Будь я концептуалистом, то непременно бы использовала этот сюжет. Об отделении, потери некоего члена от приятного, привычного целого, да ещё и в соответствующих декорациях — буря, натиск, взбунтовавшаяся неподвластная стихия страсти. Соль, сельдь, член тела — скользко, свежо, немного крови, холодное наблюдение со стороны, после ужаса отделения и боли. Прямо некое олицетворение полового акта, ужас отдачи себя другому. Инфернальная чёрная бочка, огромная, просмоленная, просоленная — и в ней маленький член. Пусть это даже будет оторванная рука. Консервация, надежда на длительность хранения. В принципе, даже путь в бессмертие. Продолжение рода через бочку-космос. Страдание эгоцентрического современного человека, не желающего отдавать, всё своё держащего в целостности.
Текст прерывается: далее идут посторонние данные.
(** The digits of [int(s)]: decimal digits, single underscores allowed
    between two digits.  [acc] is the value and [n] the number of digits
    read so far, [us] tells that the previous character was an underscore. *)
Fixpoint int_digits (acc : N) (n : nat) (us : bool) (s : pystr) : option (N * nat) :=
  match s with
  | [] => if us then None else match n with O => None | S _ => Some (acc, n) end
  | c :: r =>
      if isdigit c then int_digits (10 * acc + digit_val c)%N (S n) false r
      else if ascii_eqb c underscore then
        match n with
        | O => None
        | S _ => if us then None else int_digits acc n true r
        end
      else None
  end.

(** CPython's default limit on the digits of a decimal string given to
    [int] ([sys.get_int_max_str_digits()]). *)
Definition int_max_str_digits : nat := 4300.

(** [int(s)] for a [str] argument, base 10. *)
Definition py_int (s : pystr) : result Z :=
  let (neg, body) := take_sign (strip s) in
  match int_digits 0%N 0 false body with
  | Some (v, n) =>
      if (int_max_str_digits <? n)%nat then Raise ValueError
      else Ok (if neg then (- Z.of_N v)%Z else Z.of_N v)
  | None => Raise ValueError
  end.

(** The underscore rule of [float(s)]: an underscore must stand between two
    digits; the underscores are dropped.  [prev] is the previous character
    (NUL at the start). *)
Fixpoint drop_underscores (prev : ascii) (s : pystr) : option pystr :=
  match s with
  | [] => if ascii_eqb prev underscore then None else Some []
  | c :: r =>
      if ascii_eqb c underscore then
        if isdigit prev then drop_underscores c r else None
      else if ascii_eqb prev underscore && negb (isdigit c) then None
      else option_map (cons c) (drop_underscores c r)
  end.
(** X3.  The region links come in the order of the selector's options:
    the returned list is a subsequence of the completed values of the
    options after the first. *)
Theorem city_links_in_page_order select_options :
  sublist (Regions.get_city_links (Some (Some select_options)))
    (omap Regions.option_link (drop 1 select_options)).
Proof.
  unfold Regions.get_city_links. cbv zeta.
  destruct (RegionFacts.visit_options_order (drop 1 select_options) [])
    as (added & -> & Hsub).
  done.
Qed.

(** ** What the link script writes *)

Module WrittenFacts.
Import Links.

Lemma community_links_elem browser city_links href :
  href ∈ get_community_links browser city_links <->
  discovered browser city_links href.
Proof.
  unfold get_community_links.
  rewrite elem_of_elements, elem_of_list_to_set.
  unfold collect. rewrite LinkFacts.collect_elem. split; [|by right].
  intros [Hnil|?]; [|done]. by apply elem_of_nil in Hnil.
Qed.

Lemma discovered_absolute browser city_links href :
  discovered browser city_links href -> is_absolute href.
Proof.
  intros (url & cards & raw & _ & _ & _ & _ & ->).
  apply UrlFacts.absolute_is_absolute.
Qed.

End WrittenFacts.

(** X4.  The link script writes its file only when it has something to
    write.  The list it writes is not empty, has no duplicates, holds only
    URLs that start with [http], and holds exactly the listing URLs
    discovered on the pages of the regions the state selector offers; when
    it writes nothing, no listing URL was discovered. *)
Theorem main_writes_discovered_links root browser :
  match Regions.main root browser with
  | Some links =>
      links <> [] /\ NoDup links /\ Forall is_absolute links /\
      forall href,
        href ∈ links <->
        Links.discovered browser (Regions.get_city_links root) href
  | None =>
      forall href,
        ~ Links.discovered browser (Regions.get_city_links root) href
  end.
Proof.
  unfold Regions.main. cbv zeta.
  destruct (Regions.get_city_links root) as [|region regions] eqn:Hc.
  - intros href (url & _ & _ & Hin & _). by apply elem_of_nil in Hin.
  - destruct (Links.get_community_links browser (region :: regions))
      as [|link links] eqn:Hl.
    + intros href Hd. apply WrittenFacts.community_links_elem in Hd.
      rewrite Hl in Hd. by apply elem_of_nil in Hd.
    + rewrite <- Hl. split; [by rewrite Hl|].
      split; [apply NoDup_elements|]. split.
      * apply Forall_forall. intros href Hin.
        apply WrittenFacts.community_links_elem in Hin.
        by eapply WrittenFacts.discovered_absolute.
      * intros href. apply WrittenFacts.community_links_elem.
Qed.

(** ** Images *)

Module ImageFacts.

Lemma carousel_images_take items : forall count,
  carousel_images items count = take (12 - count) (omap carousel_src items).
Proof.
  induction items as [|item rest IH]; intros count.
  - simpl. by rewrite take_nil.
  - cbn [carousel_images]. destruct (12 <=? count) eqn:Hc.
    + apply Nat.leb_le in Hc. by replace (12 - count) with 0 by lia.
    + apply Nat.leb_gt in Hc. cbn [omap list_omap]. unfold carousel_src at 1.
      destruct item as [[src|]|]; [|apply IH|apply IH].
      destruct (PyStr.truthy src); [|apply IH].
      rewrite IH. replace (12 - count) with (S (12 - (count + 1))) by lia.
      done.
Qed.

Lemma carousel_src_absolute item u :
  carousel_src item = Some u -> is_absolute u.
Proof.
  unfold carousel_src. destruct item as [[src|]|]; [|done|done].
  destruct (PyStr.truthy src); [|done].
  intros [= <-]. apply UrlFacts.absolute_is_absolute.
Qed.

Lemma homesite_images_take env url :
  get_homesite_images env url
  = take 12 (omap carousel_src (default [] (gallery env url))).
Proof.
  unfold get_homesite_images. destruct (gallery env url) as [items|]; simpl.
  - by rewrite carousel_images_take.
  - done.
Qed.

Lemma homesite_images_length env url :
  length (get_homesite_images env url) <= 12.
Proof. rewrite homesite_images_take, length_take. lia. Qed.

Lemma homesite_images_absolute env url :
  Forall is_absolute (get_homesite_images env url).
Proof.
  rewrite homesite_images_take. apply Forall_take, Forall_forall.
  intros u (item & _ & Hu)%list_elem_of_omap.
  by eapply carousel_src_absolute.
Qed.

Lemma usable_src_absolute img u : usable_src img = Some u -> is_absolute u.
Proof.
  unfold usable_src. destruct img as [src|]; [|done].
  destruct (_ && _); [|done]. intros [= <-].
  apply UrlFacts.absolute_is_absolute.
Qed.

Lemma first_valid_src_head imgs :
  first_valid_src imgs = head (omap usable_src imgs).
Proof.
  induction imgs as [|img rest IH]; simpl; [done|].
  unfold usable_src at 1. destruct img as [src|]; [|done].
  by destruct (_ && _).
Qed.

Lemma first_valid_image_absolute container u :
  get_first_valid_image container = Some u -> is_absolute u.
Proof.
  unfold get_first_valid_image. destruct container as [imgs|]; [|done].
  rewrite first_valid_src_head. intros Hh.
  apply head_Some_elem_of, list_elem_of_omap in Hh as (img & _ & Hu).
  by eapply usable_src_absolute.
Qed.

Lemma tab_image_inv tab fi :
  fi ∈ tab_image tab ->
  contains (tab_text tab) "Options" = false /\
  fi_name fi = PyStr.strip (tab_text tab) +:+ " Floorplan" /\
  exists src, tab_img tab = Some (Some src) /\
              PyStr.startswith src "data:" = false /\
              fi_image_url fi = absolute src.
Proof.
  unfold tab_image. destruct (contains _ _); [by intros ?%elem_of_nil|].
  destruct (tab_img tab) as [[src|]|]; try by intros ?%elem_of_nil.
  destruct (PyStr.truthy src); simpl; [|by intros ?%elem_of_nil].
  destruct (PyStr.startswith src "data:") eqn:Hd; simpl;
    [by intros ?%elem_of_nil|].
  intros ->%list_elem_of_singleton. simpl.
  split; [done|]. split; [done|]. by exists src.
Qed.

Lemma tab_image_length tab : length (tab_image tab) <= 1.
Proof.
  unfold tab_image. destruct (contains _ _); [simpl; lia|].
  destruct (tab_img tab) as [[src|]|]; simpl; try lia.
  destruct (_ && _); simpl; lia.
Qed.

Lemma flat_map_length_le {A B} (f : A -> list B) l :
  (forall x, length (f x) <= 1) -> length (flat_map f l) <= length l.
Proof.
  intros Hf. induction l as [|x l IH]; simpl; [lia|].
  rewrite length_app. specialize (Hf x). lia.
Qed.

End ImageFacts.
И вдруг — неприятность извне, и насильственный отрыв, ужасная кровоточащая потеря. Горе солипсиста, изнасилованного реальностью извне. Жертвоприношение реальности.

Символ творчества Мопассана. Разбушевавшееся море — чрезмерная половая чувственность, сила Эроса — и маленький обессмерченный «membre».

О выявлении тайного при помощи демонстрации

Один знакомый, миловидный и тихий с виду, как девочка, отличался тягой к запретному плоду и был, по сути, маргинал. Советской армии он предпочёл психушку, университету — свободное образование в дебрях жизни.

В то время всё начинало бурлить и кипеть в котле под названием «Россия» цвета линялого красного флага. Рождались партии, подобно пузырям на болоте, сливались, дробились, лопались. То тут, то там назревали гроздья герпеса — демонстрации, митинги, пикеты.

Ментов вооружали.

По какому-то поводу собирался несанкционированный митинг у Казанского собора. Стягивались серые силы милиции с одной стороны и чёрных червячков озлобленных демонстрантов — с другой. Милиционеры выстраивались линиями, этакими стенками сосудов, демонстранты шевелились и растекались как жидкость неорганизованная по этим сосудам. Милиция придавала форму толпе. За углом в тени пряталась подмога — стаи автобусов и крытые фургоны с надписью: «Люди». «Люди» были вооружены автоматами. Милиционеров, мирных серых голубей, также отличала обнова — на боку у них появились невиданные доселе резиновые дубинки. Чёрные такие, тугие с виду.

Миша заторможенно улыбался, но внутри его мужского организма зародился, видно, островок страха. Назовём его осторожностью. Мне нечего было терять, кроме своих цепей. Было весело и забавно.

Миша махнул мне рукой — тише, мол, не мешай, и вежливой походкой подобрался к ближайшему стражу порядка: «Извините, а-а, так сказать, э-э, нельзя ли, у-у, нельзя ли палочку потрогать-с?» Мент вскинул надломленные и без того брови, удивляясь наглости предполагаемого объекта воспитательных воздействий при помощи той самой палочки, и сказал: «Ну на, потрогай». Миша, как опытный ласковый хирург ощупывает ногу больного, быстро, как будто играя на флейте, ощупал милицейскую дубинку, пробежав всю, снизу доверху. Лицо его приняло озадаченное выражение: «Простите, а не могли бы вы помахать ею? Как она, в действии, больно бьёт?» Замёрзшего милиционера это уже начинало развлекать. Он улыбнулся дружелюбно: «Пожалуйста». Милиционер расставил ноги на ширину плеч для устойчивости и резко замахал чёрной тугою кишкою. Дубина была великолепна. Свистела и пружинила. Я миловидно улыбалась расходившемуся не на шутку менту: «Как мило! Удивительно!» Мент улыбнулся мне в ответ, красуясь удалью молодецкой крепкого жеребца. «Хрясь, хрясь», — пела дубинка. Любезный мент похлестал лоснящуюся колонну Казанского собора. Стукнул не больно пару раз себя по ватному рукаву. Миша весь сгорбился и сжался, наблюдая за играющим ментом, как мышкин гном за бьющей хвостом кошкой.

Демократические тучи густели. Мелькали знакомые всё лица (узок, узок круг бойцов из народа). Уже тучи выдали первые всполохи молний — первые ораторы карабкались куда повыше с мегафонами, трясли диссидентскими, видавшими виды бородками. Уже полились потоками речи — обличительные, зажигательные, злобные. Кто-то тряс самодельным плакатом — Солженицын на палке вместо привычного Ленина. По толпе пронёсся слух о вооружённых омоновцах.